"Philosophy of Software Design" (19) [The code should be obvious]

Chapter 18 The code should be obvious

Chapter 18 Code Should be Obvious

Obscurity is one of the two main causes of complexity described in Section 2.3. Obscurity occurs when important information about a system is not obvious to new developers. The solution to the obscurity problem is to write code in a way that makes it obvious; this chapter discusses some of the factors that make code more or less obvious.

Obscure is one of the two main causes of complexity described in Section 2.3. Vagueness occurs when important information about the system is not obvious to new developers. The solution to obscure problems is to write code in an obvious way. This chapter discusses some of the factors that make the code more or less obvious.

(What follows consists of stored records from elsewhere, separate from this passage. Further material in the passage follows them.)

(** ** The check of the sum *)

(** What the kernel does on index-aligned inputs, within a budget above
    the cap: it returns counts within the bounds, or the modulus of some
    point overflows. *)
Lemma kernel_map_outcomes (fuel : nat) (maxiter : Z) (l : list (complex * complex)) :
  (Z.to_nat maxiter < fuel)%nat ->
  (exists output, mapM (escape_count fuel maxiter) l = Ok output /\
     length output = length l /\
     Forall (fun n => (0 <= n <= Z.max 0 maxiter)%Z) output) \/
  mapM (escape_count fuel maxiter) l = Raise OverflowError.
Proof.
  intros Hfuel. destruct (mapM _ l) as [output|e|] eqn:Hmap.
  - left. exists output. split; [done|]. apply mapM_Ok in Hmap.
    split; [symmetry; by eapply Forall2_length|].
    induction Hmap as [|[z c] n ? ? Hn _ IH]; constructor; [|done].
    by apply escape_count_Ok, is_escape_count_bounds in Hn.
  - right. apply mapM_not_Ok in Hmap as (i & [z c] & _ & He); [|done].
    by apply escape_count_Raise in He as [-> _].
  - apply mapM_not_Ok in Hmap as (i & zc & _ & He); [|done].
    by apply escape_count_fuel in He.
Qed.

(** X6.  A grid too small for the checksum cannot pass: when the number
    of grid points times the cap (0 for a negative cap) is below 33219980,
    [calc_pure_python] raises, [AssertionError] at its check unless the
    modulus of some point overflowed in the kernel first.  So no call with
    [max_iterations <= 0] returns. *)
Theorem too_few_iterations (fuel : nat) (g : Globals)
    (desired_width max_iterations : Z) (return_output : bool)
    (x y : list float) (zs cs : list complex) :
  build_grid fuel g desired_width = Ok (x, y, zs, cs) ->
  (Z.to_nat max_iterations < fuel)%nat ->
  (Z.of_nat (length x * length y) * Z.max 0 max_iterations < 33219980)%Z ->
  calc_pure_python fuel g desired_width max_iterations return_output
    = Raise AssertionError \/
  calc_pure_python fuel g desired_width max_iterations return_output
    = Raise OverflowError.
Proof.
  intros Hg Hfuel Hsmall. unfold calc_pure_python. rewrite Hg. simpl.
  apply build_grid_Ok in Hg as (_ & _ & _ & _ & _ & -> & ->).
  rewrite kernel_is_map.
  2: { rewrite length_grid_points. unfold grid_params. by rewrite length_replicate. }
  unfold kernel_map.
  destruct (kernel_map_outcomes fuel max_iterations
              (zip (grid_points x y) (grid_params g x y)) Hfuel)
    as [(output & -> & Hlen & Hall)| ->]; [|by right].
  left. simpl. pose proof (sum_bounds _ _ 0 Hall) as Hs.
  rewrite Hlen, length_zip_with, length_grid_points in Hs.
  unfold grid_params in Hs. rewrite length_replicate in Hs.
  fold (sum output) in Hs.
  destruct (sum output =? 33219980)%Z eqn:Hsum; [|done]. nia.
Qed.

Lemma too_few_iterations_witness :
  calc_pure_python 5 module_globals 1 3 true = Raise AssertionError \/
  calc_pure_python 5 module_globals 1 3 true = Raise OverflowError.
Proof.
  apply (too_few_iterations 5 module_globals 1 3 true [-1.8] [1.8]
           [Complex (-1.8) 1.8]
           [Complex (c_real module_globals) (c_imag module_globals)]).
  - reflexivity.
  - vm_compute. lia.
  - vm_compute. reflexivity.
Defined.

(** ** Symmetric bounds *)

Lemma binary_round_aux_opp (s : bool) (m e : Z) (l : location) :
  binary_round_aux prec emax (negb s) m e l
  = SFopp (binary_round_aux prec emax s m e l).
Proof.
  unfold binary_round_aux.
  destruct (shr_fexp prec emax m e l) as [mrs' e'].
  destruct (shr_fexp prec emax _ e' loc_Exact) as [mrs'' e''].
  destruct (shr_m mrs'') as [|p|p]; [done| |done].
  by destruct (e'' <=? emax - prec)%Z.
Qed.

Lemma binary_normalize_opp (m e : Z) :
  m <> 0%Z ->
  binary_normalize prec emax (- m) e false
  = SFopp (binary_normalize prec emax m e false).
Proof.
  intros Hm. destruct m as [|p|p]; [done| |]; simpl; unfold binary_round;
    destruct (shl_align _ _ _) as [mz ez].
  - apply (binary_round_aux_opp false).
  - by rewrite <- (binary_round_aux_opp true).
Qed.

Lemma cond_Zopp_negb (s : bool) (m : Z) : cond_Zopp (negb s) m = (- cond_Zopp s m)%Z.
Proof. destruct s; simpl; lia. Qed.

Lemma sf_mirror_opp (a : spec_float) : sf_mirror a (SFopp a).
Proof. by left. Qed.

Lemma sf_mirror_zero (s s' : bool) : sf_mirror (S754_zero s) (S754_zero s').
Proof. right. split; eexists; done. Qed.

Lemma normalize_mirror (m e : Z) :
  sf_mirror (binary_normalize prec emax m e false)
            (binary_normalize prec emax (- m) e false).
Proof.
  destruct (decide (m = 0%Z)) as [->|Hm]; [apply sf_mirror_zero|].
  left. by apply binary_normalize_opp.
Qed.

Lemma add_mirror (a b s t : spec_float) :
  sf_mirror a b -> sf_mirror s t -> sf_mirror (SF64add a s) (SF64add b t).
Proof.
  unfold SF64add.
  intros [->|[[sa ->] [sb ->]]] [->|[[ss ->] [st ->]]].
  - destruct a as [sa|sa| |sa ma ea], s as [ss|ss| |ss ms es]; simpl;
      try apply sf_mirror_opp; try (by destruct sa, ss; apply sf_mirror_zero);
      try (by destruct sa, ss; (apply sf_mirror_opp || (by left))).
    rewrite !cond_Zopp_negb, <- Z.opp_add_distr. apply normalize_mirror.
  - destruct a as [sa|sa| |sa ma ea]; simpl; try apply sf_mirror_opp.
    destruct sa, ss, st; apply sf_mirror_zero.
  - destruct s as [ss|ss| |ss ms es]; simpl; try apply sf_mirror_opp.
    destruct sa, sb, ss; apply sf_mirror_zero.
  - destruct sa, sb, ss, st; apply sf_mirror_zero.
Qed.

Lemma sub_mirror (a b : spec_float) :
  sf_mirror (SF64sub a b) (SF64sub (SFopp a) (SFopp b)).
Proof.
  unfold SF64sub.
  destruct a as [sa|sa| |sa ma ea], b as [sb|sb| |sb mb eb]; simpl;
    try apply sf_mirror_opp; try (by destruct sa, sb; apply sf_mirror_zero);
    try (by destruct sa, sb; (apply sf_mirror_opp || (by left))).
  rewrite !cond_Zopp_negb.
  replace (- cond_Zopp sa (Z.pos (shl_align ma ea (IntDef.Z.min ea eb)).1)
           - - cond_Zopp sb (Z.pos (shl_align mb eb (IntDef.Z.min ea eb)).1))%Z
    with (- (cond_Zopp sa (Z.pos (shl_align ma ea (IntDef.Z.min ea eb)).1)
             - cond_Zopp sb (Z.pos (shl_align mb eb (IntDef.Z.min ea eb)).1)))%Z
    by lia.
  apply normalize_mirror.
Qed.

Lemma div_mirror (p q w : spec_float) :
  sf_mirror p q -> sf_mirror (SF64div p w) (SF64div q w).
Proof.
  unfold SF64div. intros [->|[[sp ->] [sq ->]]].
  - left.
    destruct p as [sp|sp| |sp mp ep], w as [sw|sw| |sw mw ew]; simpl;
      try done; try (by destruct sp, sw).
    destruct (SFdiv_core_binary _ _ _ _ _ _) as [[mz ez] lz].
    rewrite <- binary_round_aux_opp. by destruct sp, sw.
  - destruct w as [sw|sw| |sw mw ew]; simpl;
      (apply sf_mirror_zero || by left).
Qed.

If code is obvious, it means that someone can read the code quickly, without much thought, and their first guesses about the behavior or meaning of the code will be correct. If code is obvious, a reader doesn’t need to spend much time or effort to gather all the information they need to work with the code. If code is not obvious, then a reader must expend a lot of time and energy to understand it. Not only does this reduce their efficiency, but it also increases the likelihood of misunderstanding and bugs. Obvious code needs fewer comments than nonobvious code.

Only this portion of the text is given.